++++ RECORD EXCERPTS ++++
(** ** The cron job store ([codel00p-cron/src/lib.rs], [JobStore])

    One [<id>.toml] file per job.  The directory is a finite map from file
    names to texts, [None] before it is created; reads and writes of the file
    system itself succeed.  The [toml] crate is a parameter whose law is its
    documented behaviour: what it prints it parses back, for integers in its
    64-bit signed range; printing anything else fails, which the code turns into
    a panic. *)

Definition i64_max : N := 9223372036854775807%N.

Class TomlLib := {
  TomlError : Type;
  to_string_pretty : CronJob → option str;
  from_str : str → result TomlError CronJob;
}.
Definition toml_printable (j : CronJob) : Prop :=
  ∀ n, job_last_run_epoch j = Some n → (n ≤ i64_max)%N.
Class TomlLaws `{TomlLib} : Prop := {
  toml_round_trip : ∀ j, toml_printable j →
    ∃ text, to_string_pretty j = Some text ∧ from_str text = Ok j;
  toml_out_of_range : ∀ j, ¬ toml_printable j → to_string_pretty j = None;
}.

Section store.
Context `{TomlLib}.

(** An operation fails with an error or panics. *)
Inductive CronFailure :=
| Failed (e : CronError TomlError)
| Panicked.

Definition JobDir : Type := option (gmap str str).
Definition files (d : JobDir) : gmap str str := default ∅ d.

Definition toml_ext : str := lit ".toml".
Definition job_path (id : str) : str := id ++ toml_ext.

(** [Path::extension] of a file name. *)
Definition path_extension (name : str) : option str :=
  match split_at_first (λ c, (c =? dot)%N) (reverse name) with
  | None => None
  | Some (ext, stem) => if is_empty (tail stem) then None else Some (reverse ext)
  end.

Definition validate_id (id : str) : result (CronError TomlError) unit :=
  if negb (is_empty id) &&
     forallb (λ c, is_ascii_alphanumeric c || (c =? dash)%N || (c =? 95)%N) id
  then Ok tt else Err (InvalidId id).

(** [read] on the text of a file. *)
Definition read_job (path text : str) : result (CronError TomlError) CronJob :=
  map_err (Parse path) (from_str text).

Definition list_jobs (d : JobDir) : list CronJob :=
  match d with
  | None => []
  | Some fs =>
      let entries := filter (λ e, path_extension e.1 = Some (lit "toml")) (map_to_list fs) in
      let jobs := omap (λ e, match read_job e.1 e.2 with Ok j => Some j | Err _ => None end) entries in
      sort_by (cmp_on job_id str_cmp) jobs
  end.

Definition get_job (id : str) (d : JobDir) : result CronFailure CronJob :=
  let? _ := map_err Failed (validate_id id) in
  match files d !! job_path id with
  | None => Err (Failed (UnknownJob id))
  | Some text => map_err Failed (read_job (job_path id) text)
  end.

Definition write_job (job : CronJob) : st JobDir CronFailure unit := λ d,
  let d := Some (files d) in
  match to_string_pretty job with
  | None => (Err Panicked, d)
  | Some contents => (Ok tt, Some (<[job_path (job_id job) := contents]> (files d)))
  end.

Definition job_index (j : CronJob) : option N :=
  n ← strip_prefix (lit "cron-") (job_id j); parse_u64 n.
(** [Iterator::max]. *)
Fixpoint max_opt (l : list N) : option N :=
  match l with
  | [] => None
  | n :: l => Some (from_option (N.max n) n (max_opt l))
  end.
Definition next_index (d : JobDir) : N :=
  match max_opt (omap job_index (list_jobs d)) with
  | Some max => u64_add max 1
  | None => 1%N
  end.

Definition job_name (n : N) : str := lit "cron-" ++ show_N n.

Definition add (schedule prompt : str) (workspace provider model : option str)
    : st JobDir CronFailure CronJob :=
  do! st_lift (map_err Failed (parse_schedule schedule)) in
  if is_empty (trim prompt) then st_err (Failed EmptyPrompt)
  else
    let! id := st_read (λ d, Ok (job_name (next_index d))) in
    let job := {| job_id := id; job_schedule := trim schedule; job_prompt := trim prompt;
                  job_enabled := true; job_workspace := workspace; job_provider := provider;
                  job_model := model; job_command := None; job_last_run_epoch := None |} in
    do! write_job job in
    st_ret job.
++++
++++ RECORD EXCERPTS ++++
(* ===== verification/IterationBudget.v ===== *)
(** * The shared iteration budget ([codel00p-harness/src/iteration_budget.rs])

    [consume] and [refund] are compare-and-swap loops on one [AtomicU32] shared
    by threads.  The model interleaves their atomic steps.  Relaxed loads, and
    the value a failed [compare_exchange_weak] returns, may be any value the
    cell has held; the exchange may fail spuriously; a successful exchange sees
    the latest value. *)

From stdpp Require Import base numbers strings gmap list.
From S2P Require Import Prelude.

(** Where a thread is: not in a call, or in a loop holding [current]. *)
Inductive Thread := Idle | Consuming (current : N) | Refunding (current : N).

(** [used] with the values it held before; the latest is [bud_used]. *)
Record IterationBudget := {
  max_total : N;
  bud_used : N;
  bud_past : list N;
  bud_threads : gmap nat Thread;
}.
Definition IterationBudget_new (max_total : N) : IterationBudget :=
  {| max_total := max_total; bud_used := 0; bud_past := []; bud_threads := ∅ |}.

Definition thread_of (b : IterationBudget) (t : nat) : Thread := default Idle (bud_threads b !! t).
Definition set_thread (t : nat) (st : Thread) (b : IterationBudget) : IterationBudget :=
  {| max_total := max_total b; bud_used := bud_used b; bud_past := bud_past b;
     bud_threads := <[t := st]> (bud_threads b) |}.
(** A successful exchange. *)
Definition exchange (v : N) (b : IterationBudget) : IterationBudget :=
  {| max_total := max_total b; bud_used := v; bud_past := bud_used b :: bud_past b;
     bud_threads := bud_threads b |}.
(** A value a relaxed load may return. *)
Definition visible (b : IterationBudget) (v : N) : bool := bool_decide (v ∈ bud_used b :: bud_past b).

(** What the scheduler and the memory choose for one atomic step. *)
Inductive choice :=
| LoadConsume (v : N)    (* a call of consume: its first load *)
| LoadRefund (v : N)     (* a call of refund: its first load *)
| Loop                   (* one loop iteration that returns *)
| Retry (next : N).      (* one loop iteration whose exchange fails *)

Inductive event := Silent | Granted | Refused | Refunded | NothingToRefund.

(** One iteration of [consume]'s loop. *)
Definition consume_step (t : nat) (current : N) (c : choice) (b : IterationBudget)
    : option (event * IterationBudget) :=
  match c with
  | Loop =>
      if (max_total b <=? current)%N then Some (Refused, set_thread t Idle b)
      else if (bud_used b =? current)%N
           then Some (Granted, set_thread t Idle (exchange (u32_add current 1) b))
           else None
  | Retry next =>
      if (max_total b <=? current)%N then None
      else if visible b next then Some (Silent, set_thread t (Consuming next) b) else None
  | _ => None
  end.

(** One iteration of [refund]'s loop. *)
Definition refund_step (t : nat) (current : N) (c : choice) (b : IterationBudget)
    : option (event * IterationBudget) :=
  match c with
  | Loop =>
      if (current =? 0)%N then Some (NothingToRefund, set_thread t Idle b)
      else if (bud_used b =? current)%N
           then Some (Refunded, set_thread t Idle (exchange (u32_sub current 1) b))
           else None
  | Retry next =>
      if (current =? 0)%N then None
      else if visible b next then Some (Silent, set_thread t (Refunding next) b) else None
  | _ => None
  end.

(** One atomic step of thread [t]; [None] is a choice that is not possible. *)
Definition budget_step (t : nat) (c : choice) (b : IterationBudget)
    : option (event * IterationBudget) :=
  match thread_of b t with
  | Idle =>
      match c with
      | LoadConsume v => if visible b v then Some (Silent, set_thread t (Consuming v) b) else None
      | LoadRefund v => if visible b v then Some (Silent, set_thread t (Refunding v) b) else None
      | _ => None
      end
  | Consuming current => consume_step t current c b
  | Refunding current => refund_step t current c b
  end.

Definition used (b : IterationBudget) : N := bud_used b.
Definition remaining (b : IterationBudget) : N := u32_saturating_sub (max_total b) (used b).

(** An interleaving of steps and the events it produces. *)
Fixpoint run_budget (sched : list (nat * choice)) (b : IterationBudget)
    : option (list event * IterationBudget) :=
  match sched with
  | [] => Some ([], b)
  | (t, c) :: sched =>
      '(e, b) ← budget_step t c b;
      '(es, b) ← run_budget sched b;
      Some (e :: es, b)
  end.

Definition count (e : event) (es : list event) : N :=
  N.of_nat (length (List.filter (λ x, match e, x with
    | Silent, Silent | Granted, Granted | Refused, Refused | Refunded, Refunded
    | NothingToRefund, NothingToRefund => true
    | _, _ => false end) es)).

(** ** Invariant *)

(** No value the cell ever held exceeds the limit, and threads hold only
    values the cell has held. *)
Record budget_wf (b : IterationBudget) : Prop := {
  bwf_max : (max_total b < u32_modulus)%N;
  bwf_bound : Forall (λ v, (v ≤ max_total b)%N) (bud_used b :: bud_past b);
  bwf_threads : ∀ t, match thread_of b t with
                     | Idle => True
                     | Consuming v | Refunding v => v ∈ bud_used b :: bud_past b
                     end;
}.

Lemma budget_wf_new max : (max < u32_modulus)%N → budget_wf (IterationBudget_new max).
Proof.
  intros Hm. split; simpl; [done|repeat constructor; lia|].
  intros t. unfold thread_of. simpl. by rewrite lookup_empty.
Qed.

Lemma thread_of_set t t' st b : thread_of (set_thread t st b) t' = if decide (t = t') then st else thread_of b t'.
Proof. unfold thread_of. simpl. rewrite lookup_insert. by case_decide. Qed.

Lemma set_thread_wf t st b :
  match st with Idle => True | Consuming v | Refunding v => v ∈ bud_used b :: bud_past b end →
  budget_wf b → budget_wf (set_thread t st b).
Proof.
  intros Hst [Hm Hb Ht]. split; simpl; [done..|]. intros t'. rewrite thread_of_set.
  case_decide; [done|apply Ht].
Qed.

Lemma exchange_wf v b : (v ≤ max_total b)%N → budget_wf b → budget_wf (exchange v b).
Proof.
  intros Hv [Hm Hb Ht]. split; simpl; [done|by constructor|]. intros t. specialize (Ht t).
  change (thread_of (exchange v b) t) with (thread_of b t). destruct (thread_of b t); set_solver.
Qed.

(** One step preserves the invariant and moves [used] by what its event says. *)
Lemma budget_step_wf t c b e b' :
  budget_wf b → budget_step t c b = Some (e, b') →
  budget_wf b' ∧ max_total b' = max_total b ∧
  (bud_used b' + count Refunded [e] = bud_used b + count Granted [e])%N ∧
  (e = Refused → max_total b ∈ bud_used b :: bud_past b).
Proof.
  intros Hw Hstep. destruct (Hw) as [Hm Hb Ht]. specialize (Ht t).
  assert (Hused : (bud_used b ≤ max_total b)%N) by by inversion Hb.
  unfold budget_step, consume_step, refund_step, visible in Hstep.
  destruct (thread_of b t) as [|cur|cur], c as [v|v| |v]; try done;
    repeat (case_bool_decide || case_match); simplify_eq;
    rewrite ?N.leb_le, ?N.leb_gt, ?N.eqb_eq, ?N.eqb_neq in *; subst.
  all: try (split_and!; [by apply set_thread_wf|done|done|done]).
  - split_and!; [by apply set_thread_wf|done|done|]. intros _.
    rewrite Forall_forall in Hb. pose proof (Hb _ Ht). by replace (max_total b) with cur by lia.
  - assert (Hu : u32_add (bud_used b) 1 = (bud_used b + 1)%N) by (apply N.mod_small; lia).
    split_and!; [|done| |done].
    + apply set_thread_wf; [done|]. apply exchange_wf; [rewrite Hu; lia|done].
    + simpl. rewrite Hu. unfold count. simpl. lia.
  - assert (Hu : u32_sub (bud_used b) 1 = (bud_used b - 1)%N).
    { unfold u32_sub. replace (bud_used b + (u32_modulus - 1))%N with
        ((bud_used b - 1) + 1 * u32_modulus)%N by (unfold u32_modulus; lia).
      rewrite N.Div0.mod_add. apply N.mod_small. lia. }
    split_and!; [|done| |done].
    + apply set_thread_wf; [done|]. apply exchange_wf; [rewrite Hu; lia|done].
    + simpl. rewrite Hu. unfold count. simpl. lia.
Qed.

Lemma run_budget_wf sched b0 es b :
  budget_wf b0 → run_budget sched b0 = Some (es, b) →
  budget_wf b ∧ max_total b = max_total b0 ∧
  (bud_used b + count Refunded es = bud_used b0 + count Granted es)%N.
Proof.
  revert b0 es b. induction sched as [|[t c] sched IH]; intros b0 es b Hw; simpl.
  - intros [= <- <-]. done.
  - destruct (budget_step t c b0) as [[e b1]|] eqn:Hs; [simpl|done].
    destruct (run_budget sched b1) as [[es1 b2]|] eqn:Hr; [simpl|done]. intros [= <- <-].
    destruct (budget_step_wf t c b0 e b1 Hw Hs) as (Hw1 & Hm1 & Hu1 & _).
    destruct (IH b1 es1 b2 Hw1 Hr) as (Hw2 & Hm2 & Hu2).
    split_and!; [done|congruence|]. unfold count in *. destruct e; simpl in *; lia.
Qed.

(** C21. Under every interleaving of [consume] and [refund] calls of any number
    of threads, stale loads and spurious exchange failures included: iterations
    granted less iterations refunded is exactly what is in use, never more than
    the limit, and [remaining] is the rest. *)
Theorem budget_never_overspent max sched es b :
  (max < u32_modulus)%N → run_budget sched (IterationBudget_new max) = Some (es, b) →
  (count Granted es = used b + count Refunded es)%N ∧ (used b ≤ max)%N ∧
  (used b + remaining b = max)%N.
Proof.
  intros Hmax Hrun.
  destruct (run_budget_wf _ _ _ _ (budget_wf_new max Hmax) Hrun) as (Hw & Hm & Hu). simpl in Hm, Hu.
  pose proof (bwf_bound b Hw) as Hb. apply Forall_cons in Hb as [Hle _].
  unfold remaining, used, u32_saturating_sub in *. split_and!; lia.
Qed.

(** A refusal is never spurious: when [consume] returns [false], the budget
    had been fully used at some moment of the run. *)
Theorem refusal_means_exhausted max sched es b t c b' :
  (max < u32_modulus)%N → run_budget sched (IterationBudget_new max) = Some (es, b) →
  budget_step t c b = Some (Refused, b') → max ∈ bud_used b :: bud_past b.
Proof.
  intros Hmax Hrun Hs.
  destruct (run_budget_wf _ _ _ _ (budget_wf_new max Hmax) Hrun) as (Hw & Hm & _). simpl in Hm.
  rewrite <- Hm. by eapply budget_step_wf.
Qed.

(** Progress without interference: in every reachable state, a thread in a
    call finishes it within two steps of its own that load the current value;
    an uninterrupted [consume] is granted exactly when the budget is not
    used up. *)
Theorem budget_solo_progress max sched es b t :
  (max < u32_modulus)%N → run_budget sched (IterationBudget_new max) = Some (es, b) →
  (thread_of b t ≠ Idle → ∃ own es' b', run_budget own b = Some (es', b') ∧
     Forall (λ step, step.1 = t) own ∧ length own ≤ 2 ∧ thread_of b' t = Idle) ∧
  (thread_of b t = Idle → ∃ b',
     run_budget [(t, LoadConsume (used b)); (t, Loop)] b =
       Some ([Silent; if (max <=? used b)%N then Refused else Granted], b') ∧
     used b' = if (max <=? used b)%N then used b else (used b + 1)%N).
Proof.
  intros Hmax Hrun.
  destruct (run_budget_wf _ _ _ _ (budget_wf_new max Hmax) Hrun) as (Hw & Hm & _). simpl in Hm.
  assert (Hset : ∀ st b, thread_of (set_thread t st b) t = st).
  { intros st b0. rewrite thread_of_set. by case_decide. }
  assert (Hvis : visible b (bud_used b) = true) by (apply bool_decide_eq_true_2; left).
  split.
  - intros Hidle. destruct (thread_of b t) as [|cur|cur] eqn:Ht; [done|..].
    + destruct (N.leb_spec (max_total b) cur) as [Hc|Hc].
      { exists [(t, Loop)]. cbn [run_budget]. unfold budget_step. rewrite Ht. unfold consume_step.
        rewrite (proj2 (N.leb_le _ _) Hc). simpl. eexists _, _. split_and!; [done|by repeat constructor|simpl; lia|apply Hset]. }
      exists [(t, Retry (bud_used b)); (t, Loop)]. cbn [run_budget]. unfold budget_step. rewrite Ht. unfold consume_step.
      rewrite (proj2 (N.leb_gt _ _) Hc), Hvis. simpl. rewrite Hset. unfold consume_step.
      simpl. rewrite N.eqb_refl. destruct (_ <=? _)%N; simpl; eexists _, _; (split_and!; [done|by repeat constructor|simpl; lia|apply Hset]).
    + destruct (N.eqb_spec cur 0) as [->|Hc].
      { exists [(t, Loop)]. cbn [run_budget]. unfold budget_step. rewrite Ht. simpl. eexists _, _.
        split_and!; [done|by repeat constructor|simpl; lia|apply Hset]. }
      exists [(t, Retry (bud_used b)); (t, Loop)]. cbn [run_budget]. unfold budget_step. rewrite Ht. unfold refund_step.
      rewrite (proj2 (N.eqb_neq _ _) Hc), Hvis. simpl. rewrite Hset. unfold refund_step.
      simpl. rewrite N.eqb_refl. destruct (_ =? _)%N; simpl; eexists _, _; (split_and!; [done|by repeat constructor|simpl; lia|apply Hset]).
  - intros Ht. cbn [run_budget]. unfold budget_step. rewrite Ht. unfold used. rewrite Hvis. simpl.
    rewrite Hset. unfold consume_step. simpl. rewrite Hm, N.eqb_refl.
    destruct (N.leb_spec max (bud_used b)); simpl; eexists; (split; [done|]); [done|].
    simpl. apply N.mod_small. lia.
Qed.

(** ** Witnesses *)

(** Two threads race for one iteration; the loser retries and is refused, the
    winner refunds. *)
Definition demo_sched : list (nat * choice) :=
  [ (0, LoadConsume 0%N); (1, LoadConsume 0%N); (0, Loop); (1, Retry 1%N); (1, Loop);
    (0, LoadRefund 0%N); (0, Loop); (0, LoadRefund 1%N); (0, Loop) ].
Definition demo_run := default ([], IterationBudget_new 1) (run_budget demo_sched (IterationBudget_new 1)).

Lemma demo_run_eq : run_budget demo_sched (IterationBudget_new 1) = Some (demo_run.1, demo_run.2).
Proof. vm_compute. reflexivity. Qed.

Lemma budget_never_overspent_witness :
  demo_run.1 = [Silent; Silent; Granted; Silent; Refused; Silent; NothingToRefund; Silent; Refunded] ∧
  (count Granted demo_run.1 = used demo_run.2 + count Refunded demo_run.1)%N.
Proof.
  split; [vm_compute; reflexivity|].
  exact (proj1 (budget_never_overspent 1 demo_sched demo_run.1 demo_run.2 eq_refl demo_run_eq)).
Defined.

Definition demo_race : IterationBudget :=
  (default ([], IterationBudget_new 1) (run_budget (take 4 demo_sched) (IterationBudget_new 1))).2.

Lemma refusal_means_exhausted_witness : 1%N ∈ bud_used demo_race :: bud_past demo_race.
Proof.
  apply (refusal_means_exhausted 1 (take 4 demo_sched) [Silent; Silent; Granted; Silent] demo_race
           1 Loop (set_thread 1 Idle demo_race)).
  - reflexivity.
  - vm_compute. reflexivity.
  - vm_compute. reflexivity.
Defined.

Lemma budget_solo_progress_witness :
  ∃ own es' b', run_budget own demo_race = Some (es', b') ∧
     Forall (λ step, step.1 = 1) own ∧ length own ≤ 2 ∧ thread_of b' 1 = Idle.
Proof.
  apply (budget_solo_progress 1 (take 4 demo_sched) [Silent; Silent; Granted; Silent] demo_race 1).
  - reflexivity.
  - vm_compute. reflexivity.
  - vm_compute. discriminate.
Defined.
++++
++++ RECORD EXCERPTS ++++
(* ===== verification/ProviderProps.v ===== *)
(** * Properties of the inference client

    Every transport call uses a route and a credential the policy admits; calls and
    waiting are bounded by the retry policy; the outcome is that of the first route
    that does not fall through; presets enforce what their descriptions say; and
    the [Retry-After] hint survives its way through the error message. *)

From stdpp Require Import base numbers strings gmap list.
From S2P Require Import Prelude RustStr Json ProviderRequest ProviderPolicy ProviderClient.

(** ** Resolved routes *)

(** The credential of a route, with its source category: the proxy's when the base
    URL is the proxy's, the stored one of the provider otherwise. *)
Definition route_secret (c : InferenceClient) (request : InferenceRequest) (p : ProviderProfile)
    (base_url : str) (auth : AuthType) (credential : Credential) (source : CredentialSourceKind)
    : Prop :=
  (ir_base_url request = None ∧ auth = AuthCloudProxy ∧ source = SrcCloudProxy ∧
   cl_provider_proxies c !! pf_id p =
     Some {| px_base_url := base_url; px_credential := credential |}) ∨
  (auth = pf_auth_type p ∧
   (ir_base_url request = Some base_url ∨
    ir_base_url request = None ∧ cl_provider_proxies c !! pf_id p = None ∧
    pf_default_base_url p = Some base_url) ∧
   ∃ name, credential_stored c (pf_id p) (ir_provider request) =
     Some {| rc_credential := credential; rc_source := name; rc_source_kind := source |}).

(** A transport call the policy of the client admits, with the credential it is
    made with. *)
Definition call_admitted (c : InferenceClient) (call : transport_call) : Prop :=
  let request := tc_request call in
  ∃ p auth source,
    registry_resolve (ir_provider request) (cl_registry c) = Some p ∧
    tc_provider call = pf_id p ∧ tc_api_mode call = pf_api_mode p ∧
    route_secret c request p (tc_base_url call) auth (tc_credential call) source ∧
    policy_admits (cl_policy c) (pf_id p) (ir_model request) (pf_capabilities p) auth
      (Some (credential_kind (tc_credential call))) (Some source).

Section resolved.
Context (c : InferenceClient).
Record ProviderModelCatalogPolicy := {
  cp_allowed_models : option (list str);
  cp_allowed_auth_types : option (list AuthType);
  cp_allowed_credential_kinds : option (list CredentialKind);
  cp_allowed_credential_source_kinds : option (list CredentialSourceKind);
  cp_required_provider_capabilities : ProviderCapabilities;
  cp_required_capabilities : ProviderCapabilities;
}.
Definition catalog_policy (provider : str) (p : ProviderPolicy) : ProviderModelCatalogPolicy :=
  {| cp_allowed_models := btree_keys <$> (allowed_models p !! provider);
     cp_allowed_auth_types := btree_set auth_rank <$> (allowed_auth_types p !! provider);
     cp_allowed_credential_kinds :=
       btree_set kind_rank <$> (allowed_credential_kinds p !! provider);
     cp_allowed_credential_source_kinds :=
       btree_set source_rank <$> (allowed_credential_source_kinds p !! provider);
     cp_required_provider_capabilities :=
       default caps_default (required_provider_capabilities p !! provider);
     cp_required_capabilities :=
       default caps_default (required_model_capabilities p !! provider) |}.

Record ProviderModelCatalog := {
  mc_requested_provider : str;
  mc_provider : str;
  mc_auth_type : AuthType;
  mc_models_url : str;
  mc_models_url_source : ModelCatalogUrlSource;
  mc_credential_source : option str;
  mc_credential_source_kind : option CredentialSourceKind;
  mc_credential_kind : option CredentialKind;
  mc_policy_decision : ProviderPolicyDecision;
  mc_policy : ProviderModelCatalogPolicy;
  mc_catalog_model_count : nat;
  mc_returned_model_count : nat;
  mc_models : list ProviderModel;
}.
++++
Exactly how many lines in the records contain the string "values"? Give that number alone.

2